Searching for the word “fun” returned over one hundred results, but almost all of the returns were “fun” as part of the words “function” or “fundamental”. And at the time, “covid” and “coronavirus” returned no results, although that has since changed.
But the keyword laboratory provided hundreds of returns, one of which caught my eye as I had met the first author listed on the card, Heather Dillon, at a KEEN workshop in 2019. Their card described in-person lab experiments about wave energy research and the entrepreneurial mindset. Completely unrelated to what I was trying to do, but very interesting! As I read, I found my curiosity, creativity, and confidence coming back to me.
Then I found a card by Ranen McLanahan that described how heat transfer can be taught as an ongoing story in which students must survive the depths of an Arctic Winter. Sure, it had nothing about materials properties, but could it be adapted to my course? Nothing came to mind, but I really enjoyed mulling it over.
By the end of reading that heat transfer card, I had decided that my lab experiences would take the form of students replying to letters from a reclusive millionaire that wanted to erect a building in downtown Worcester. The plot would change each week as the millionaire encountered new challenges to his aspirations – and needed the team to provide new data.
So the first lab would focus on student teams organizing themselves as a company, with a charter, positions, a logo, and so on. And I could adapt one assignment from the mix design portion of the American Concrete Institute’s textbook. But what else?
That’s when I stumbled across "Area 51 Artifacts" by Michael Lancia.
In this card, students have to identify unknown materials stolen from Area 51 solely by using material property data. Of course! This would work perfectly! Aliens in Worcester might be a bit of a stretch, but instead I could have my eccentric millionaire ask students to select the best aggregate for concrete based solely on the information provided by five corporations.
And I can cultivate their entrepreneurial mindsets by ensuring there’s no clear-cut, correct answer by asking, "How do you balance the different prices, environmental impacts, and performance of the five aggregate options?" If your students are like mine, questions with ambiguous answers may heartily annoy them, but get them thinking more deeply.

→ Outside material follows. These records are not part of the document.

(** X2. The decoder takes a sign: a plus or a minus before digits and
    separators (one digit at least, 4300 digits at most), between blanks,
    decodes to the value of the digits, negated under a minus. *)
Theorem X2_signed_number (w1 body w2 : str) (sg : ascii) :
  forallb is_space w1 = true -> forallb is_space w2 = true ->
  is_sign sg = true ->
  forallb is_digit_sep body = true -> existsb is_digit body = true ->
  (Z.of_nat (List.length (filter is_digit body)) <= 4300)%Z ->
  parse_iar_number (w1 ++ (sg :: body) ++ w2)
    = Ok (signed sg (decimal_value (filter is_digit body))).
Proof.
  intros H1 H2 Hsg Hb He Hlen. unfold parse_iar_number.
  destruct (sign_cases _ Hsg) as (Hsp & _ & Hna & Hnc & _).
  assert (Hns : forallb is_nonspace (sg :: body) = true).
  { cbn [forallb]. unfold is_nonspace at 1. rewrite Hsp. cbn [negb andb].
    apply (forallb_impl is_digit_sep); [|exact Hb].
    intros c Hc. unfold is_nonspace. now rewrite (digit_sep_not_space _ Hc). }
  rewrite (strip_sandwich _ _ _ H1 H2 Hns).
  assert (E1 : is_empty (w1 ++ (sg :: body) ++ w2) = false)
    by (destruct w1; reflexivity).
  rewrite E1. cbn [is_empty orb].
  change (L "'") with ["'"%char]. change (L ",") with [","%char].
  change (L "") with (@nil ascii).
  rewrite !replace_chr_filter. cbn [filter].
  assert (Ha : chr_eqb "'" sg = false).
  { unfold chr_eqb. rewrite Ascii.eqb_sym. exact Hna. }
  assert (Hk : chr_eqb "," sg = false).
  { unfold chr_eqb. rewrite Ascii.eqb_sym. exact Hnc. }
  rewrite Ha. cbn [negb filter]. rewrite Hk. cbn [negb].
  rewrite (filter_separators _ Hb).
  rewrite py_int_signed;
    [|exact Hsg|now apply existsb_filter_nonempty|apply forallb_filter_same].
  unfold digits_within, int_max_str_digits.
  now destruct (Z.leb_spec (Z.of_nat (List.length (filter is_digit body))) 4300);
    [|lia].
Qed.

Lemma X2_signed_number_witness :
  forallb is_space (L " ") = true /\ forallb is_space (L "") = true
  /\ is_sign "-" = true
  /\ forallb is_digit_sep (L "1'024") = true
  /\ existsb is_digit (L "1'024") = true
  /\ (Z.of_nat (List.length (filter is_digit (L "1'024"))) <= 4300)%Z
  /\ parse_iar_number (L " -1'024") = Ok (-1024)%Z.
Proof.
  assert (Hl : (Z.of_nat (List.length (filter is_digit (L "1'024"))) <= 4300)%Z)
    by (vm_compute; discriminate).
  split; [reflexivity|]. split; [reflexivity|]. split; [reflexivity|].
  split; [reflexivity|]. split; [reflexivity|]. split; [exact Hl|].
  exact (X2_signed_number (L " ") (L "1'024") (L "") "-"
           eq_refl eq_refl eq_refl eq_refl eq_refl Hl).
Defined.

Lemma int_char_number_char (c : ascii) :
  is_int_char c = true -> is_number_char c = true.
Proof. char_cases c. Qed.

Lemma space_number_char (c : ascii) :
  is_space c = true -> is_number_char c = true.
Proof. char_cases c. Qed.

Lemma decimal_digit_val (c : ascii) :
  match digit_val c with Some d => (d <? 10)%Z | None => false end = true ->
  is_digit c = true.
Proof. char_cases c. Qed.

Lemma drop_while_split (p : ascii -> bool) (s : str) :
  exists pre, s = pre ++ drop_while p s /\ forallb p pre = true.
Proof.
  induction s as [|c s (pre & E & Hp)]; [now exists []|].
  simpl. destruct (p c) eqn:Hc.
  - exists (c :: pre). simpl. rewrite Hc, Hp. split; [now f_equal|reflexivity].
  - now exists [].
Qed.

Lemma drop_while_nil (p : ascii -> bool) (s : str) :
  drop_while p s = [] -> forallb p s = true.
Proof.
  intros H. destruct (drop_while_split p s) as (pre & E & Hp).
  rewrite H, app_nil_r in E. now subst.
Qed.

(** A text is its stripped text between blanks. *)
Lemma strip_split (s : str) :
  exists w1 w2,
    s = w1 ++ strip s ++ w2
    /\ forallb is_space w1 = true /\ forallb is_space w2 = true.
Proof.
  unfold strip, py_lstrip, py_rstrip.
  destruct (drop_while_split is_space s) as (w1 & E1 & H1).
  destruct (drop_while_split is_space (rev (drop_while is_space s)))
    as (w2 & E2 & H2).
  exists w1, (rev w2). split; [|split; [exact H1|now rewrite forallb_rev]].
  rewrite <- rev_app_distr, <- E2, rev_involutive. exact E1.
Qed.

Lemma scan_digits_split (s : str) :
  forall prev acc v rest,
    scan_digits 10 s prev acc = Some (v, rest) ->
    exists mid, s = mid ++ rest /\ forallb is_int_char mid = true.
Proof.
  induction s as [|c s IH]; intros prev acc v rest H.
  - simpl in H. destruct prev; [discriminate|]. inversion H; subst.
    now exists [].
  - cbn [scan_digits] in H.
    assert (Hfin : (if prev then None else Some (acc, c :: s)) = Some (v, rest) ->
                   exists mid, c :: s = mid ++ rest /\ forallb is_int_char mid = true).
    { destruct prev; [discriminate|]. intros E. inversion E; subst. now exists []. }
    destruct (is_underscore c) eqn:Hu.
    + destruct prev; [discriminate|].
      destruct (IH _ _ _ _ H) as (mid & -> & Hm).
      exists (c :: mid). split; [reflexivity|]. cbn [forallb].
      unfold is_int_char at 1. rewrite Hu, Hm.
      now rewrite !orb_true_r.
    + pose proof (decimal_digit_val c) as Hd.
      destruct (digit_val c) as [d|]; [|now apply Hfin].
      destruct (d <? 10)%Z; [|now apply Hfin].
      destruct (IH _ _ _ _ H) as (mid & -> & Hm).
      exists (c :: mid). split; [reflexivity|]. cbn [forallb].
      unfold is_int_char at 1. rewrite (Hd eq_refl), Hm.
      now rewrite !orb_true_r.
Qed.

Lemma forallb_weaken_int_space (s : str) :
  forallb int_space s = true -> forallb is_int_char s = true.
Proof.
  apply forallb_impl. intros c Hc. unfold is_int_char. now rewrite Hc.
Qed.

Later in the term, after discussing wood, plastic, and metals, the millionaire could assign each team a material, and tell them they can ask about any three material properties they want. Excellent! The Area 51 Card was an inspiration from which the lab activities basically appeared fully formed - I would have to come up with my own list of materials and associate material properties, but the mechanics of how to implement the activity were quite clear.
So how had I been able to transform my lab class so quickly?
I wasn’t able to find off-the-shelf options perfectly suited to my course among the cards on Engineering Unleashed. But I was able to find inspiration and ideas that could be adapted with a bit of work.
I should have started from an entrepreneurial mindset approach in the first place: Creating value for my students (and myself!) was easy once my curiosity brought me to the Engineering Unleashed card system and I was able to connect my course objectives to what other people were already doing.
Naturally, I created a card with the three activities that I designed as well. Let me know in the card’s Discussion box if you’re curious enough to peruse the card; I’d love to see your work as well.